People made a lot of noise about this adaptation of Navy SEAL sniper Chris Kyle’s autobiography. Liberals attacked its hoo-rah attitude toward war, and right-wingers defended its depictions of Post Traumatic Stress Disorder and held Kyle’s flawed book up as a hero text.
But for critique’s sake, let’s look at the film and not the politically attached implications.
Director Clint Eastwood keeps getting better with age. His focus remains sharp. His battle scenes hit the mark. Bradley Cooper earns high marks for his furious portrayal of a controversial figure. He pushes scenes with sheer emotional force. Most of these scenes he shares with Sienna Miller, who plays Kyle’s wife.
Miller is charming at first, but soon devolves into a whiner who recites a teary incantation so many times you’ll want to return for another tour in Iraq. Too much pressure was put on this film, even releasing it for Memorial Day weekend is a bit manipulative, but block out all those distractions and just zone in on the target, because it’s worth a watch.
“Black or White”
Kevin Costner is a white grandfather. Octavia Spencer is a black grandmother. Jillian Estell is their mixed-raced granddaughter. This is a movie about who should have the right to raise her.
Yes, this topic has been explored before on film. The usual diversity conversations occur here. The difference is this movie was made by writer/director Mike Binder (“Reign Over Me” and “The Upside of Anger”). Binder is pretty good with broken characters, and Costner plays a character who has been ripped to shreds – a grieving alcoholic raising a young girl.
Spencer takes on her share of complexities as well.
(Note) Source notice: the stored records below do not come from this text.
(** The loop on a well-formed corpus: it ends with a report, whose
    counters, mismatch list and per-label tally grow as the design document
    says. *)
Lemma validate_loop_report lines recs :
  Forall2 (parses is_blank json_loads) lines recs ->
  forall n r,
  exists r',
    Validate.validate_loop is_blank json_loads n lines r = Ok r' /\
    Validate.total r' = Validate.total r + count_tickets recs /\
    Validate.matches r' = Validate.matches r + count_agreeing recs /\
    Validate.mismatches r' = Validate.mismatches r ++ mismatch_list n recs /\
    forall s,
      Validate.correct (Validate.counts_of (Validate.by_label r') s)
      = Validate.correct (Validate.counts_of (Validate.by_label r) s) + count_label true s recs /\
      Validate.incorrect (Validate.counts_of (Validate.by_label r') s)
      = Validate.incorrect (Validate.counts_of (Validate.by_label r) s) + count_label false s recs.
Proof.
  induction 1 as [|ln rec lines recs Hp _ IH]; intros n r; simpl.
  - exists r. rewrite app_nil_r. repeat split; lia.
  - destruct rec as [t|].
    + destruct (agrees t) eqn:Ha.
      * rewrite (validate_line_match _ _ _ _ Hp Ha). simpl.
        edestruct IH as (r' & -> & Ht & Hm & Hl & Hb). exists r'.
        rewrite Ht, Hm, Hl. simpl.
        split; [reflexivity|]. split; [lia|]. split; [lia|].
        split; [reflexivity|]. intros s. destruct (Hb s) as [E1 E2].
        rewrite E1, E2. cbn [Validate.by_label]. rewrite counts_of_incr_correct.
        destruct (decide (t_label t = s)) as [->|Hne]; simpl.
        -- rewrite bool_decide_eq_true_2 by reflexivity. simpl. lia.
        -- rewrite (bool_decide_eq_false_2 _ Hne). simpl. lia.
      * rewrite (validate_line_mismatch _ _ _ _ Hp Ha). simpl.
        edestruct IH as (r' & -> & Ht & Hm & Hl & Hb). exists r'.
        rewrite Ht, Hm, Hl. simpl. rewrite <- app_assoc.
        split; [reflexivity|]. split; [lia|]. split; [lia|].
        split; [reflexivity|]. intros s. destruct (Hb s) as [E1 E2].
        rewrite E1, E2. cbn [Validate.by_label]. rewrite counts_of_incr_incorrect.
        destruct (decide (t_label t = s)) as [->|Hne]; simpl.
        -- rewrite bool_decide_eq_true_2 by reflexivity. simpl. lia.
        -- rewrite (bool_decide_eq_false_2 _ Hne). simpl. lia.
    + rewrite (validate_line_blank _ _ _ Hp). simpl.
      edestruct IH as (r' & -> & Ht & Hm & Hl & Hb). exists r'.
      rewrite Ht, Hm, Hl. repeat split; apply Hb.
Qed.

Lemma validate_loop_app l1 l2 : forall n r,
  Validate.validate_loop is_blank json_loads n (l1 ++ l2) r =
  let* r1 := Validate.validate_loop is_blank json_loads n l1 r in
  Validate.validate_loop is_blank json_loads (n + length l1) l2 r1.
Proof.
  induction l1 as [|ln l1 IH]; intros n r; simpl.
  - rewrite Nat.add_0_r. reflexivity.
  - destruct (Validate.validate_line is_blank json_loads n ln r) as [r1|e]; simpl;
      [|reflexivity].
    rewrite IH. replace (S n + length l1) with (n + S (length l1)) by lia.
    reflexivity.
Qed.

End ValidatorProperties.

(** The entries of [mismatch_list] are those of the mismatching tickets,
    each with its line number. *)
Lemma elem_of_mismatch_list m recs : forall n,
  m ∈ mismatch_list n recs <->
  exists i t, recs !! i = Some (Some t) /\ agrees t = false /\ m = entry (n + i) t.
Proof.
  induction recs as [|rec recs IH]; intros n; simpl.
  - split; [intros H; inversion H | intros (i & t & H & _); discriminate].
  - assert (Tail : m ∈ mismatch_list (S n) recs <->
              exists i t, (rec :: recs) !! S i = Some (Some t) /\
                          agrees t = false /\ m = entry (n + S i) t).
    { rewrite IH. split; intros (i & t & H1 & H2 & H3); exists i, t;
        (repeat split; [exact H1 | exact H2 |]);
        rewrite H3; f_equal; lia. }
    destruct rec as [t|].
    + rewrite elem_of_app, Tail. split.
      * intros [H | (i & t' & H)]; [|exists (S i), t'; exact H].
        destruct (agrees t) eqn:Ha; [inversion H|].
        apply list_elem_of_singleton in H. exists 0, t.
        rewrite Nat.add_0_r. repeat split; assumption.
      * intros ([|i] & t' & H1 & H2 & H3).
        -- left. injection H1 as ->. rewrite H2, H3, Nat.add_0_r.
           apply list_elem_of_singleton. reflexivity.
        -- right. exists i, t'. repeat split; assumption.
    + rewrite Tail. split.
      * intros (i & t' & H). exists (S i), t'. exact H.
      * intros ([|i] & t' & H1 & H2 & H3); [discriminate|].
        exists i, t'. repeat split; assumption.
Qed.

Lemma mismatch_list_sorted recs : forall n,
  StronglySorted lt (Validate.line <$> mismatch_list n recs) /\
  Forall (fun m => n <= Validate.line m) (mismatch_list n recs).
Proof.
  induction recs as [|rec recs IH]; intros n; simpl.
  - split; constructor.
  - destruct (IH (S n)) as [Hs Hf].
    assert (Hf' : Forall (fun m => n <= Validate.line m) (mismatch_list (S n) recs)).
    { eapply Forall_impl; [exact Hf|]. simpl. intros; lia. }
    destruct rec as [t|]; [|split; assumption].
    destruct (agrees t); simpl; [split; assumption|].
    split.
    + constructor; [assumption|]. apply Forall_fmap.
      eapply Forall_impl; [exact Hf|]. simpl. intros; lia.
    + constructor; [simpl; lia | assumption].
Qed.

(** Two of the five labels that agree letter case aside are the same. *)
Lemma lower_label_inj l1 l2 :
  lower (label_str l1) = lower (label_str l2) -> l1 = l2.
Proof. destruct l1, l2; intros H; first [reflexivity | discriminate H]. Qed.

Lemma mismatch_list_consistent recs : forall n,
  Forall consistent recs ->
  mismatch_list n recs = [] /\ count_agreeing recs = count_tickets recs.
Proof.
  induction recs as [|rec recs IH]; intros n H; simpl; [split; reflexivity|].
  inversion H as [|? ? Hc Hr]; subst.
  destruct (IH (S n) Hr) as [-> ->].
  destruct rec as [t|]; [|split; reflexivity].
  simpl in Hc. unfold agrees. rewrite Hc, bool_decide_eq_true_2 by reflexivity.
  split; reflexivity.
Qed.

Lemma count_tickets_app recs1 recs2 :
  count_tickets (recs1 ++ recs2) = count_tickets recs1 + count_tickets recs2.
Proof.
  induction recs1 as [|[t|] recs1 IH]; simpl; [reflexivity | rewrite IH; lia | exact IH].
Qed.

Lemma count_agreeing_app recs1 recs2 :
  count_agreeing (recs1 ++ recs2) = count_agreeing recs1 + count_agreeing recs2.
Proof.
  induction recs1 as [|[t|] recs1 IH]; simpl; [reflexivity | rewrite IH; lia | exact IH].
Qed.

Lemma mismatch_list_app recs1 recs2 : forall n,
  mismatch_list n (recs1 ++ recs2) =
  mismatch_list n recs1 ++ mismatch_list (n + length recs1) recs2.
Proof.
  induction recs1 as [|rec recs1 IH]; intros n; simpl.
  - rewrite Nat.add_0_r. reflexivity.
  - rewrite IH. replace (S n + length recs1) with (n + S (length recs1)) by lia.
    destruct rec; [rewrite app_assoc|]; reflexivity.
Qed.

(** C3. On a corpus whose lines are blank or well-formed records, the
    validator returns a report whose mismatch list has one entry for each
    ticket whose recorded label differs from the recomputed one after both
    are put in lower case, and no other entry; the entry carries the line
    number, the ticket id, the expected and the actual label, the rotation
    status, the repository type, the usage evidence, the criticality and the
    past-incidents flag; entries come in corpus order.  Every ticket is
    counted, and the agreeing ones are counted as matches. *)
Theorem validator_mismatch_report is_blank json_loads lines recs :
  Forall2 (parses is_blank json_loads) lines recs ->
  exists r,
    Validate.validate_dataset is_blank json_loads lines = Ok r /\
    Validate.mismatches r = mismatch_list 1 recs /\
    (forall m, m ∈ Validate.mismatches r <->
       exists i t, recs !! i = Some (Some t) /\
                   lower (expected_of t) <> lower (t_label t) /\
                   m = entry (S i) t) /\
    StronglySorted lt (Validate.line <$> Validate.mismatches r) /\
    Validate.total r = count_tickets recs /\
    Validate.matches r = count_agreeing recs.
Proof.
  intros H.
  destruct (validate_loop_report is_blank json_loads _ _ H 1 Validate.initial_results)
    as (r & Hr & Ht & Hc & Hm & _).
  simpl in Ht, Hc, Hm. exists r. split; [exact Hr|]. split; [exact Hm|].
  split; [|split; [|split; [exact Ht | exact Hc]]].
  - intros m. rewrite Hm, elem_of_mismatch_list.
    split; intros (i & t & H1 & H2 & H3); exists i, t;
      (repeat split; [exact H1 | | exact H3]).
    + unfold agrees in H2. apply bool_decide_eq_false in H2. exact H2.
    + unfold agrees. apply bool_decide_eq_false. exact H2.
  - rewrite Hm. apply mismatch_list_sorted.
Qed.

(** C2. On a corpus in which every recorded label is the label the engine
    computes, the validator returns a report with no mismatch, in which
    every record of the corpus is counted and counted as a match.  When the
    recorded label of one record is changed to another of the five labels,
    the report has exactly one mismatch entry; its expected label is the one
    the engine computes for that record and its actual label is the changed
    one; every record is still counted, and every record but the changed one
    as a match. *)
Theorem validator_correct is_blank json_loads lines recs :
  Forall2 (parses is_blank json_loads) lines recs ->
  Forall consistent recs ->
  (exists r,
     Validate.validate_dataset is_blank json_loads lines = Ok r /\
     Validate.mismatches r = [] /\
     Validate.matches r = Validate.total r /\
     Validate.total r = count_tickets recs) /\
  (forall pre t post l' lines',
     recs = pre ++ Some t :: post ->
     label_str l' <> t_label t ->
     Forall2 (parses is_blank json_loads) lines'
       (pre ++ Some (relabel (label_str l') t) :: post) ->
     exists r' m,
       Validate.validate_dataset is_blank json_loads lines' = Ok r' /\
       Validate.mismatches r' = [m] /\
       Validate.expected m = label_str (Canonical.Evaluate (t_facts t)) /\
       Validate.actual m = label_str l' /\
       Validate.ticket_id m = t_id t /\
       Validate.line m = S (length pre) /\
       Validate.total r' = count_tickets recs /\
       S (Validate.matches r') = count_tickets recs).
Proof.
  intros Hp Hc. split.
  - destruct (validate_loop_report is_blank json_loads _ _ Hp 1 Validate.initial_results)
      as (r & Hr & Ht & Hm & Hl & _).
    destruct (mismatch_list_consistent recs 1 Hc) as [E1 E2].
    exists r. split; [exact Hr|].
    simpl in Ht, Hm, Hl. rewrite Ht, Hm, Hl, E1, E2. repeat split; reflexivity.
  - intros pre t post l' lines' -> Hne Hp'.
    destruct (validate_loop_report is_blank json_loads _ _ Hp' 1 Validate.initial_results)
      as (r' & Hr & Hn & Hm & Hl & _).
    apply Forall_app in Hc as [Hpre Hpost].
    inversion Hpost as [|? ? Ht Hpost']; subst. simpl in Ht.
    assert (Ha : agrees (relabel (label_str l') t) = false).
    { unfold agrees, expected_of. simpl. apply bool_decide_eq_false.
      intros E. apply lower_label_inj in E. apply Hne.
      rewrite Ht. unfold expected_of. rewrite E. reflexivity. }
    exists r', (entry (S (length pre)) (relabel (label_str l') t)).
    split; [exact Hr|]. split; [|repeat split].
    + simpl in Hl. rewrite Hl, mismatch_list_app. simpl.
      destruct (mismatch_list_consistent pre 1 Hpre) as [-> _].
      destruct (mismatch_list_consistent post (S (S (length pre))) Hpost') as [-> _].
      rewrite Ha. reflexivity.
    + simpl in Hn. rewrite Hn, !count_tickets_app. reflexivity.
    + simpl in Hm. rewrite Hm, count_agreeing_app, count_tickets_app. simpl.
      rewrite Ha.
      destruct (mismatch_list_consistent pre 1 Hpre) as [_ ->].
      destruct (mismatch_list_consistent post 1 Hpost') as [_ ->].
      simpl. lia.
Qed.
The problem is with the supporting characters being comprised of stereotypical archetypes and the plot playing out by the numbers. The title says it all, there isn’t enough grey, but Costner and Spencer do enough to make it interesting – barely worth a watch.
“Dear White People”
This satire revolves around four black students trying to make their way through an Ivy League college. Young director Justin Simien trudges across the heady material of race, managing the issue with levity and trying to pass on a message that race should be handled on a personal and human level, instead of blanketed assumptions, indifference or intolerance.
As with many young filmmakers with a message, there are moments of heavy-handedness – look at a young Spike Lee or Quentin Tarantino, those guys had iron fists in their first couple films.
For an inexperienced cast – Tessa Thompson, Tyler James Williams, Teyonah Parris and Brandon P. Bell – they keep the wit locked into the dialogue for the most part. There is a spark here – a smart shine which could hint at a bright future for Simien. It’s far from perfect, but it’s worth a watch.